To take this challenge, you will have to provision the same base infrastructure Slalom provided the attendees during the event. Follow the tutorial in the run-your-own-dojo folder to provision your own base infrastructure before proceeding.

I heard that Terraform 0.12 is coming out soon. Will we use it?

If you have been working with Terraform for a while, you might have heard that Hashicorp is planning a big release with Terraform 0.12. We will not use 0.12 in this Dojo for a couple of reasons:

  • The only way to use 0.12 at the moment is to compile from source. In order to guarantee the quality of the event, we will use a stable version.
  • Although quite a few syntax changes will be introduced, we highly recommend you learn the "old" syntax as that's the syntax you will find in all Terraform codebases at the moment.
  • The overall syntax will remain the same, so we can guarantee you will learn Terraform regardless of the version.

WSL + Docker for Windows

If you have the Windows Subsystem for Linux (Bash for Windows) installed and would like to use it with Docker, follow these instructions.

Getting started

You will not need to install Terraform, the AWS CLI or the Google Cloud SDK locally. You will be provided with a Docker image which already contains all the tools needed.

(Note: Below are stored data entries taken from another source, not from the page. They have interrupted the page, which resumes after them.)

(* ===== verification/Pmm.v ===== *)
(** * The physical page allocator: kernel/pmm.c

    The page table of the allocator is the array [pages] in the metadata area;
    a [struct pmm_page *] is an index into it and [0] is [None].  The intrusive
    free list ([free_pages] and the [next] links) is the list of the indices
    the links visit, in order. *)
From stdpp Require Import gmap list.
From Stdlib Require Import ZArith Lia.
From S2P Require Import Prelude.
Open Scope Z_scope.
Open Scope machine_scope.

Definition PMM_PAGE_SIZE : Z := 4096.
(** [sizeof(struct pmm_page)] on the 64-bit targets. *)
Definition sizeof_pmm_page : Z := 24.

Record pmm_page := mk_page {
  page_addr : Z;
  page_is_free : bool;
  page_ref_count : Z;
}.

Record pmm_memory_range := mk_memory_range { range_base : Z; range_length : Z }.
Record pmm_reserved_range := mk_reserved_range { rsv_start : Z; rsv_end : Z }.

(** The static variables of pmm.c. *)
Record pmm := mk_pmm {
  pages : list pmm_page;
  free_pages : list nat;
  page_capacity : Z;
  total_pages : Z;
  free_pages_count : Z;
  metadata_start : Z;
  metadata_end : Z;
}.

Definition zero_page_entry : pmm_page := mk_page 0 false 0.
Definition pmm_zero : pmm := mk_pmm [] [] 0 0 0 0 0.

Definition set_pages (f : list pmm_page -> list pmm_page) (s : pmm) : pmm :=
  mk_pmm (f (pages s)) (free_pages s) (page_capacity s) (total_pages s)
         (free_pages_count s) (metadata_start s) (metadata_end s).
Definition set_free (l : list nat) (n : Z) (s : pmm) : pmm :=
  mk_pmm (pages s) l (page_capacity s) (total_pages s)
         n (metadata_start s) (metadata_end s).
Definition set_total (n : Z) (s : pmm) : pmm :=
  mk_pmm (pages s) (free_pages s) (page_capacity s) n
         (free_pages_count s) (metadata_start s) (metadata_end s).
(** C24: Adding a mapping: the table stays a set of disjoint, non-wrapping
    regions that fit their array.  On success the whole range was unmapped
    before, maps to exactly the requested attributes after, and no other
    address changes, whether the new range was appended to a neighbour or got
    its own entry.  On failure the mappings are unchanged, and the request was
    empty or wrapped, met a mapping, or the array was full. *)
Theorem vm_add_mapping_correct b l p f k o i off t :
  table_wf t -> in_u64 b -> in_u64 l ->
  let '(rc, t') := task_add_vm_mapping b l p f k o i off t in
  table_wf t' /\
  (rc = 0 /\ bad_range b l = false /\
     (forall a, b <= a < b + l -> vm_attr (vm_regions t) a = None) /\
     (forall a, vm_attr (vm_regions t') a =
        if bool_decide (b <= a < b + l) then Some (mk_attrs k p f o i)
        else vm_attr (vm_regions t) a) \/
   rc = -1 /\ vm_regions t' = vm_regions t /\
     (bad_range b l = true \/
      (exists a, b <= a < b + l /\ is_Some (vm_attr (vm_regions t) a)) \/
      vm_region_count t = vm_region_capacity t)).
Proof.
  intros Hwf Hb Hl. destruct (bad_range b l) eqn:Hbad.
  { destruct (bad_range_true b l Hbad p f k o i off t) as [-> _]. split; auto. }
  pose proof (add_spec b l p f k o i off t Hwf Hb Hl Hbad) as Ha.
  destruct (task_add_vm_mapping b l p f k o i off t) as [rc t'].
  destruct Ha as [Hwf' [(-> & [_ Hm] & Hfree)|(-> & Hsame & Hwhy)]]; split; auto 10.
Qed.

(** A task with a stack and a two-page text region, in an array of four. *)
Definition demo_text : task_vm_region :=
  mk_region 4194304 8192 0 false TASK_VM_REGION_ELF 5 1 TASK_VM_OBJECT_FILE 7.
Definition demo_stack : task_vm_region :=
  mk_region 8388608 16384 0 true TASK_VM_REGION_STACK 3 3 TASK_VM_OBJECT_ANON 0.
Definition demo_table : vm_table := mk_table [demo_text; demo_stack] 2 [4096; 4096].

Lemma demo_table_wf : table_wf demo_table.
Proof.
  constructor; [constructor|..].
  - intros r Hr. simpl in Hr. repeat (apply elem_of_cons in Hr as [->|Hr]);
      [..|by apply elem_of_nil in Hr]; vm_compute; repeat split; discriminate.
  - simpl. repeat split; intros q Hq; repeat (apply elem_of_cons in Hq as [->|Hq]);
      try (by apply elem_of_nil in Hq). left. vm_compute. discriminate.
  - vm_compute. split; [discriminate|reflexivity].
  - repeat constructor; discriminate.
Qed.

Lemma vm_add_mapping_correct_witness :
  (task_add_vm_mapping 4202496 4096 5 1 1 2 7 8192 demo_table).1 = 0 /\
  vm_attr (vm_regions (task_add_vm_mapping 4202496 4096 5 1 1 2 7 8192 demo_table).2) 4202500 =
    Some (mk_attrs 1 5 1 2 7).
Proof.
  pose proof (vm_add_mapping_correct 4202496 4096 5 1 1 2 7 8192 demo_table demo_table_wf
    ltac:(apply in_u64_lit; reflexivity) ltac:(apply in_u64_lit; reflexivity)) as H.
  assert ((task_add_vm_mapping 4202496 4096 5 1 1 2 7 8192 demo_table).1 = 0) as Hrc by (vm_compute; reflexivity).
  destruct (task_add_vm_mapping 4202496 4096 5 1 1 2 7 8192 demo_table) as [rc t'].
  simpl in Hrc. subst rc.
  destruct H as [_ [(_ & _ & _ & H)|(? & _)]]; [|discriminate].
  split; [reflexivity|]. exact (H 4202500).
Defined.

(** Growing a mapping in place ([brk], stack growth): on success every
    address of the range maps to the requested attributes, nothing else
    changes, and what the range overlapped before already had those attributes;
    failure changes no mapping. *)
Theorem vm_add_or_extend_correct b l p f k o i off t :
  table_wf t -> in_u64 b -> in_u64 l ->
  let '(rc, t') := task_add_or_extend_vm_mapping b l p f k o i off t in
  table_wf t' /\
  (rc = 0 /\
     (forall a, b <= a < b + l -> vm_attr (vm_regions t) a = None \/
        vm_attr (vm_regions t) a = Some (mk_attrs k p f o i)) /\
     (forall a, vm_attr (vm_regions t') a =
        if bool_decide (b <= a < b + l) then Some (mk_attrs k p f o i)
        else vm_attr (vm_regions t) a) \/
   rc = -1 /\ vm_regions t' = vm_regions t).
Proof.
  intros Hwf Hb Hl. destruct (bad_range b l) eqn:Hbad.
  { destruct (bad_range_true b l Hbad p f k o i off t) as [_ ->]. split; auto. }
  pose proof (extend_spec b l p f k o i off t Hwf Hb Hl Hbad) as Ha.
  destruct (task_add_or_extend_vm_mapping b l p f k o i off t) as [rc t'].
  destruct Ha as [Hwf' [(-> & [_ Hm] & Hfree)|(-> & Hsame & _)]]; split; auto 10.
Qed.

Lemma vm_add_or_extend_correct_witness :
  vm_attr (vm_regions (task_add_or_extend_vm_mapping 8384512 8192 3 3 2 1 0 0 demo_table).2)
    8384600 = Some (mk_attrs 2 3 3 1 0).
Proof.
  pose proof (vm_add_or_extend_correct 8384512 8192 3 3 2 1 0 0 demo_table demo_table_wf
    ltac:(apply in_u64_lit; reflexivity) ltac:(apply in_u64_lit; reflexivity)) as H.
  assert ((task_add_or_extend_vm_mapping 8384512 8192 3 3 2 1 0 0 demo_table).1 = 0) as Hrc by (vm_compute; reflexivity).
  destruct (task_add_or_extend_vm_mapping 8384512 8192 3 3 2 1 0 0 demo_table) as [rc t'].
  simpl in Hrc. subst rc.
  destruct H as [_ [(_ & _ & H)|(? & _)]]; [|discriminate]. exact (H 8384600).
Defined.

(** C21: [munmap]: the loop ends, the table stays consistent, addresses outside
    the range keep their mapping in every case, and on success no address of
    the range is mapped any more.  When the array cannot take the second half
    of a split region, some of the range may be unmapped already. *)
Theorem vm_remove_correct b l t :
  table_wf t -> in_u64 b -> in_u64 l ->
  let '(rc, t') := task_remove_vm_region b l t in
  table_wf t' /\
  (rc = 0 /\
     (forall a, vm_attr (vm_regions t') a =
        if bool_decide (b <= a < b + l) then None else vm_attr (vm_regions t) a) \/
   rc = -1 /\
     (forall a, ~ b <= a < b + l -> vm_attr (vm_regions t') a = vm_attr (vm_regions t) a) /\
     (forall a, vm_attr (vm_regions t') a = vm_attr (vm_regions t) a \/
        vm_attr (vm_regions t') a = None)).
Proof.
  intros Hwf Hb Hl. unfold task_remove_vm_region. destruct (bad_range b l) eqn:Hbad.
  { split; auto. }
  destruct (bad_range_false b l Hb Hl Hbad) as (Hl0 & Hbl & _). unfold in_u64 in *.
  apply table_wf_array in Hwf as [Hrs Hok].
  pose proof (remove_loop_spec b l ltac:(lia) Hl0 Hbl (S (2 * length (vm_regions t))) []
    (vm_regions t) t eq_refl Hrs Hok) as Hloop.
  change (length []) with 0%nat in Hloop.
  destruct (remove_loop _ 0 b l t) as [rc t'].
  destruct Hloop as (Hwf' & Hok' & Hrm & Hrc).
  { unfold cost. pose proof (length_filter (fun r => hits b l r = true) (vm_regions t)). lia. }
  { by intros r ?%elem_of_nil. }
  split; [by apply table_wf_array|]. destruct Hrc as [[-> Hclear]| ->]; [left|right].
  - split; [done|]. intros a. case_bool_decide as Ha; [|by apply Hrm].
    apply vm_attr_None. intros r Hr. apply not_true_iff_false. intros Hc.
    specialize (Hclear r Hr). apply not_true_iff_false in Hclear. apply Hclear.
    apply regions_overlap_spec; [lia..|by apply Hwf'|]. eauto.
  - split; [done|]. split; intros a; apply Hrm.
Qed.
(* ===== verification/Handles.v ===== *)
(** * Kernel objects, references and handle tables (kernel/sched.c, kernel/ipc.c,
      kernel/buffer.c)

    Tasks reach kernel objects (ports, tasks, shared buffers, hardware
    resources, scheduling policies) through the handles of their handle table;
    a handle carries rights.  Objects are reference counted by hand: granting a
    handle retains, closing it releases, and whoever looks an object up through
    a handle owns a reference until it releases it.

    The model keeps one map per kind of object.  An object is named by an
    identifier that is never used again, so an access to memory that has been
    freed is an access to a name the map does not have: the operations return
    [None] there.  The refcounting theorems say that this never happens.
    [held] is the number of references that are not handles (the caller's, a
    message's). *)
From stdpp Require Import gmap list sorting strings.
From Stdlib Require Import ZArith Lia.
From S2P Require Import Prelude VmRegion.

Open Scope Z_scope.
Open Scope machine_scope.

(** ** Data *)

(** [enum task_handle_type]; the capability types of messages
    ([enum ipc_cap_type], [enum task_cap_type]) name the same kinds. *)
Inductive handle_type :=
  | HEmpty | HPort | HTask | HBuffer | HHw | HPolicy.

#[export] Instance handle_type_eq_dec : EqDecision handle_type.
Proof. solve_decision. Defined.

Definition TASK_RIGHT_SEND : Z := 1.
Definition TASK_RIGHT_RECV : Z := 2.
Definition TASK_RIGHT_DUP : Z := 4.
Definition INITIAL_TASK_HANDLES : Z := 16.
Definition sizeof_task_handle : Z := 24.

Record task_handle := mk_handle {
  h_type : handle_type;
  h_rights : Z;
  h_tag : Z;
  h_object : Z;
}.

Definition empty_handle : task_handle := mk_handle HEmpty 0 0 0.

(** The part of [struct task] the operations of this file use.  The handle
    array has [length handles] entries, its capacity. *)
Record task := mk_task {
  handles : list task_handle;
  t_ref : Z;
  dead : bool;
  killing : bool;
  thread_count : Z;
  affinity : option Z;          (* ipc_affinity_cpu, ipc_affinity_valid *)
  reply_port : Z;               (* 0 is the null pointer *)
  t_vm : vm_table;
  owns_vm_space : bool;
}.

(** [struct ipc_message]; [m_reply_port] 0 is the null pointer. *)
Record ipc_message := mk_msg {
  m_protocol : Z;
  m_type : Z;
  m_sender : Z;
  m_cap_rights : Z;
  m_reply_port : Z;
  m_cap_type : handle_type;
  m_cap_object : Z;
  m_words : list Z;
}.

Record ipc_port := mk_port {
  p_name : string;
  p_ref : Z;
  immortal : bool;
  p_queue : list ipc_message;
  queued : Z;
  receiver : Z;                 (* a thread, 0 is null *)
  receiver_wait : Z;            (* its wait record, 0 is null *)
  receiver_index : Z;
  p_affinity : option Z;
}.

Record task_hw_resource := mk_hw { hw_owned : bool; hw_ref : Z }.

(** [struct ipc_wait], on the stack of a receiver. *)
Record ipc_wait := mk_wait { w_message : option ipc_message; w_index : Z; w_delivered : bool }.

(** The counters of [struct ipc_stats]. *)
Inductive ipc_counter :=
  | CntSends | CntQueued | CntDirectDelivered | CntDirectHandoff | CntCrossCpu | CntNested
  | CntScheduler | CntInvalid.

#[export] Instance ipc_counter_eq_dec : EqDecision ipc_counter.
Proof. solve_decision. Defined.

(** Calls into other parts of the kernel and statistics events, in order. *)
Inductive kcall :=
  | CCount (c : ipc_counter) (cpu : Z)
  | CNotifyDeath (pid : Z)
  | CUnmapUserRange (pid base len : Z)
  | CDestroySpace (pid : Z)
  | CUnblock (thread : Z)
  | CHandoff (thread : Z).

Record kernel := mk_kernel {
  tasks : gmap Z task;
  ports : gmap Z ipc_port;
  ports_by_name : gmap string Z;
  buffers : gmap Z Z;           (* reference counts *)
  hws : gmap Z task_hw_resource;
  policies : gmap Z Z;          (* reference counts *)
  waits : gmap Z ipc_wait;
  next_port_id : Z;
  kheap : list Z;               (* what the coming allocations would satisfy *)
  calls : list kcall;
}.

Definition kernel_task : Z := -1.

To get started, create a directory anywhere in your system where you will store all the Terraform template files (NB: if you are using Windows 7, make sure you create this directory inside your user's directory as in the last Dojo we had an issue when trying to mount a non-user directory into a Docker container).

Now, issue the following Docker command:

docker run --rm -it -e "URL1=<URL1>" -e "URL2=<URL2>" -v <ANY-LOCAL-DIRECTORY-FULL-PATH>:/code slalomdojo/env

The command above will spin up a container using the slalomdojo/env image and the directory you created locally in your computer will be mounted into the container at the path /code, which means you can use your favourite Text Editor/IDE to code locally (all changes will be propagated to the container automatically). Finally, you will notice that you need to specify two environment variables: URL1 and URL2. You will be given further instructions at the beginning of the challenge.

PS: If you are trying to run your own Dojo, please follow the instructions in the run-your-own-dojo folder before proceeding to Stage 0.

Stage 0

This stage will get you familiar enough with Terraform so you can start building the solution in the next stages. However, if you are already experienced in using Terraform, you can skip to Stage 1.

First, open the workspace you created in the Getting Started section and create a file called main.tf with the following content:

main.tf

provider "aws" {
  region = "<AWS_REGION>"
}

resource "aws_eip" "eip" {
  vpc = true
}

PS: Take a look at the piece of paper you've been given to know which region to use.

Terraform template files have .tf extension. That's where you will define all the resources your infrastructure will have. The provider block you defined in main.tf will tell Terraform which plugins to download. In this case, Terraform will download the AWS plugin so it can make calls to the AWS API (Terraform does not use the AWS CLI to make API calls, it actually uses the AWS Golang SDK). The resource block (with syntax: resource "RESOURCE_TYPE" "RESOURCE_NAME" {}), on the other hand, is used to declare infrastructure resources. In this case, you will be creating an Elastic IP as an example.

Once you finish main.tf, the first command you will run is terraform init:

$ terraform init

Initializing provider plugins...
- Checking for available provider plugins on https://releases.hashicorp.com...
- Downloading plugin for provider "aws" (1.28.0)...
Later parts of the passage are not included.